Lines of the records that hold the word "match" are to be counted; give the number and nothing more.
### Records shown
(** ** Observations on a state *)

(** How many records of a kind the log holds. *)
Definition count_records (kind : string → bool) (log : list string) : nat :=
  length (filter (λ n, kind n = true) log).

(** [checkConsent] is the one place that logs these two records: their
    number is the number of first resolutions that have run. *)
Definition is_resolution_record (name : string) : bool :=
  bool_decide (name = "Consent granted") || bool_decide (name = "Consent denied").

Definition resolutions (s : State) : nat :=
  count_records is_resolution_record (eventLog (env s)).

(** The two delayed callbacks log one record each when their body runs. *)
Definition is_timer_record (name : string) : bool :=
  bool_decide (name = "Zaraz loading warning") || bool_decide (name = "Zaraz loading error").

Definition timer_runs (s : State) : nat :=
  count_records is_timer_record (eventLog (env s)).

(** The fallback's body is the one place that logs this record. *)
Definition is_fallback_record (name : string) : bool :=
  bool_decide (name = "Zaraz loading error").

Definition fallback_runs (s : State) : nat :=
  count_records is_fallback_record (eventLog (env s)).

(** The captures a whole queue is re-sent through, in order. *)
Definition recaptured (capture_event : bool) (queue : list (Event * EventHint))
  : list SentryCall :=
  omap (λ q, recapture capture_event q.1 q.2) queue.

(** The events Sentry hands to the hook for the captures [calls], made
    after [n] earlier ones. *)
Fixpoint handed_back (pipeline : Pipeline) (n : nat) (calls : list SentryCall)
  : list (Event * EventHint) :=
  match calls with
  | [] => []
  | call :: rest => option_list (pipeline n call) ++ handed_back pipeline (S n) rest
  end.

(** What a flush of the queue of [s] hands to the hook. *)
Definition flush_back (s : State) : list (Event * EventHint) :=
  handed_back (sentryPipeline (env s)) (length (sentryCalls (env s)))
    (recaptured (hasCaptureEvent (env s)) (eventQueue (self s))).

(** The two timers [initializeConsentMonitoring] arms in a fresh page. *)
Definition warning_timer : Timer := mkTimer 1 20000 WarningTimeout.
Definition error_timer : Timer := mkTimer 2 45000 ErrorTimeout.

Definition ready_listener : DocEvent * Listener := (zarazConsentAPIReady, handleZarazLoaded).
Definition change_listener : DocEvent * Listener :=
  (zarazConsentChoicesUpdated, consentChangeListenerFn).

Definition when {A} (b : bool) (x : A) : list A := if b then [x] else [].

(** ** Sample pages and events *)

Definition consent_of (grants : list (string * bool)) : ConsentAPI :=
  {| APIReady := Some true;
     get := λ k, (list_to_map grants : gmap string bool) !! k |}.

Definition window_with (grants : list (string * bool)) : Global :=
  Some (mkWindow (Some (mkZaraz (Some (consent_of grants))))).

Definition window_without_zaraz : Global := Some (mkWindow None).

Definition sample_mapping : PurposeMapping :=
  {| pm_functional := Some (MIds ["F"]);
     pm_analytics := Some (MIds ["A"]);
     pm_marketing := Some (MBool true);
     pm_preferences := None |}.

Definition error_event : Event :=
  {| ev_type := None; event_id := Some "e1"; level := Some "error"; message := None;
     exception_values :=
       Some [mkExceptionValue (Some "boom")
               (Some [mkFrame (Some "app.js") (Some (mkNumber true "10")); mkFrame None None])] |}.

Definition message_event : Event :=
  {| ev_type := None; event_id := Some "e2"; level := Some "info";
     message := Some "hello"; exception_values := None |}.

Definition plain_event : Event :=
  {| ev_type := Some "transaction"; event_id := Some "e3"; level := None;
     message := None; exception_values := None |}.

Definition no_hint : EventHint := mkHint None.

Definition sample_options : JSObject :=
  list_to_map [("sampleRate", VNum (Qc_of_Z 1 / Qc_of_Z 2)); ("maxBreadcrumbs", VNum (Qc_of_Z 50))].

(** A Sentry that runs the hook on every capture, with the event it builds
    from it. *)
Definition sample_pipeline : Pipeline :=
  λ _ call,
    Some (match call with
          | captureException error =>
              (mkEvent None None (Some "error") None
                 (Some [mkExceptionValue (Some (err_message error)) None]), no_hint)
          | captureMessage msg lvl => (mkEvent None None lvl (Some msg) None, no_hint)
          | captureEvent event hint => (event, hint)
          end).

Definition sample_env : Env := fresh_env (Some sample_options) None true sample_pipeline.

Definition queued_state : State :=
  run getZarazConsentState
    (start getZarazConsentState sample_mapping sample_env window_without_zaraz)
    [(window_without_zaraz, Capture error_event no_hint);
     (window_without_zaraz, Capture message_event no_hint);
     (window_without_zaraz, Capture plain_event no_hint)].

(** ** The two phases of an instance that has been set up *)

Definition id_if (b : bool) (id : nat) : option nat := if b then Some id else None.

(** Before any first resolution: [handleZarazLoaded] is the only listener,
    the timers still armed are among the two armed at setup and their ids
    are still in the instance, and if the gate is already decided it was
    decided by the fallback. *)
Record waiting (s : State) : Prop := mkWaiting {
  w_resolutions : resolutions s = 0;
  w_listeners : docListeners (env s) = [ready_listener];
  w_timers :
    ∃ warning_armed error_armed warning_kept error_kept : bool,
      timers (env s) = when warning_armed warning_timer ++ when error_armed error_timer
      ∧ warningTimeoutId (self s) = id_if warning_kept 1
      ∧ errorTimeoutId (self s) = id_if error_kept 2
      ∧ (warning_armed = true → warning_kept = true)
      ∧ (error_armed = true → error_kept = true)
      ∧ (isConsentReady (self s) = true → error_armed = false);
  w_fallback :
    isConsentReady (self s) = true →
    hasConsent (self s) = false ∧ eventQueue (self s) = [] ∧ 0 < fallback_runs s;
  w_undecided : isConsentReady (self s) = false → fallback_runs s = 0;
  w_nothing_sent : sentryCalls (env s) = []
}.

(** After the first resolution: no timer is armed, the gate is decided and
    agrees with the cached snapshot, the queue is empty. *)
Record resolved (s : State) : Prop := mkResolved {
  r_resolutions : resolutions s = 1;
  r_timers : timers (env s) = [];
  r_ready : isConsentReady (self s) = true;
  r_queue : eventQueue (self s) = [];
  r_synced : cs_functional (currentConsentState (self s)) = Some (hasConsent (self s));
  r_listeners : docListeners (env s) = [change_listener] ∨ docListeners (env s) = []
}.

Definition lifecycle (s : State) : Prop := waiting s ∨ resolved s.

(** A page in which the consent source is not ready, and a trigger other
    than the host's [cleanup]. *)
Definition source_not_ready (i : Global * Trigger) : Prop :=
  api_ready i.1 = false ∧ i.2 ≠ Cleanup.

(** The fallback timer is still armed, or its body has decided the gate. *)
Definition fallback_armed_or_fired (s : State) : Prop :=
  waiting s
  ∧ errorTimeoutId (self s) = Some 2
  ∧ (error_timer ∈ timers (env s) ∨ isConsentReady (self s) = true).

Definition granting_window : Global := window_with [("F", true); ("A", false)].

Definition resolved_state : State :=
  start getZarazConsentState sample_mapping sample_env granting_window.

Definition fallen_back_state : State :=
  run getZarazConsentState
    (start getZarazConsentState sample_mapping sample_env window_without_zaraz)
    [(window_without_zaraz, TimerFires 2)].

Definition three_captures : list (Global * Trigger) :=
  [(window_without_zaraz, Capture error_event no_hint);
   (window_without_zaraz, Capture message_event no_hint);
   (window_without_zaraz, Capture plain_event no_hint)].

Definition late_ready_run : list (Global * Trigger) :=
  three_captures ++ [(window_without_zaraz, TimerFires 1);
                     (granting_window, Dispatch zarazConsentAPIReady)].

Definition both_timers_due : list (Global * Trigger) :=
  [(granting_window, TimerFires 1); (granting_window, TimerFires 2)].

(** ** Further code of the package *)

(** [isZarazConsentReady()].  [get_is_function] is what
    [typeof window.zaraz.consent.get === 'function'] gives in the page.  The
    declared type of [window.zaraz.consent] makes [get] a method; the
    function tests it all the same, so it is an input here. *)
Definition isZarazConsentReady (get_is_function : bool) (g : Global) : bool :=
  match g with
  | None => false
  | Some _ =>
      match zaraz_consent g with
      | Some c => truthy (APIReady c) || get_is_function
      | None => false
      end
  end.

(** The gated fields by the purpose whose consent decides them. *)
Definition purpose_fields (p : Purpose) : list string :=
  match p with
  | Functional => ["enabled"; "sampleRate"; "beforeSend"]
  | Analytics =>
      ["maxBreadcrumbs"; "attachStacktrace"; "tracesSampleRate"; "profilesSampleRate";
       "beforeBreadcrumb"; "beforeSendTransaction"]
  | Preferences => ["sendDefaultPii"; "replaysSessionSampleRate"; "replaysOnErrorSampleRate"]
  | Marketing => []
  end.

(** The gated fields that hold a number or a flag, not a hook. *)
Definition value_fields : list string :=
  ["enabled"; "sampleRate"; "maxBreadcrumbs"; "attachStacktrace"; "tracesSampleRate";
   "profilesSampleRate"; "sendDefaultPii"; "replaysSessionSampleRate";
   "replaysOnErrorSampleRate"].

Definition is_nullish (v : JSValue) : bool :=
  match v with
  | VUndefined | VNull => true
  | _ => false
  end.

(** The reconciler run once per snapshot, in order. *)
Definition reconcile_all (snapshots : list ConsentState) (s : State) : State :=
  foldl (λ s cs, applySentryConfiguration cs s) s snapshots.

(** The captured fields that have a default, and those that are hooks. *)
Definition defaulted_fields : list string :=
  ["sendDefaultPii"; "maxBreadcrumbs"; "attachStacktrace"; "sampleRate";
   "tracesSampleRate"; "replaysSessionSampleRate"; "replaysOnErrorSampleRate";
   "profilesSampleRate"].

Definition hook_fields : list string :=
  ["beforeBreadcrumb"; "beforeSend"; "beforeSendTransaction"].

(** A call that clears something of the scope: a [null] user, an
    [undefined] tag, a [null] context. *)
Definition is_clearing (c : ScopeCall) : bool :=
  match c with
  | setUser None | setTag _ None | setContext _ None => true
  | _ => false
  end.

Definition tag_key (c : ScopeCall) : option string :=
  match c with
  | setTag k _ => Some k
  | _ => None
  end.

(** The events a run hands to the hook. *)
Definition captured (inputs : list (Global * Trigger)) : list (Event * EventHint) :=
  omap (λ i, match i.2 with
             | Capture event hint => Some (event, hint)
             | _ => None
             end) inputs.

(** The captures of a burst of events in one page. *)
Definition captures (g : Global) (events : list (Event * EventHint))
  : list (Global * Trigger) :=
  (λ q, (g, Capture q.1 q.2)) <$> events.

(** The change listener the instance remembers is the one the document has. *)
Definition listener_tracked (s : State) : Prop :=
  docListeners (env s) = [change_listener] →
  consentChangeListener (self s) = Some consentChangeListenerFn.

(** The warning's body is the one place that logs this record. *)
Definition is_warning_record (name : string) : bool :=
  bool_decide (name = "Zaraz loading warning").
######
(Answer below):
9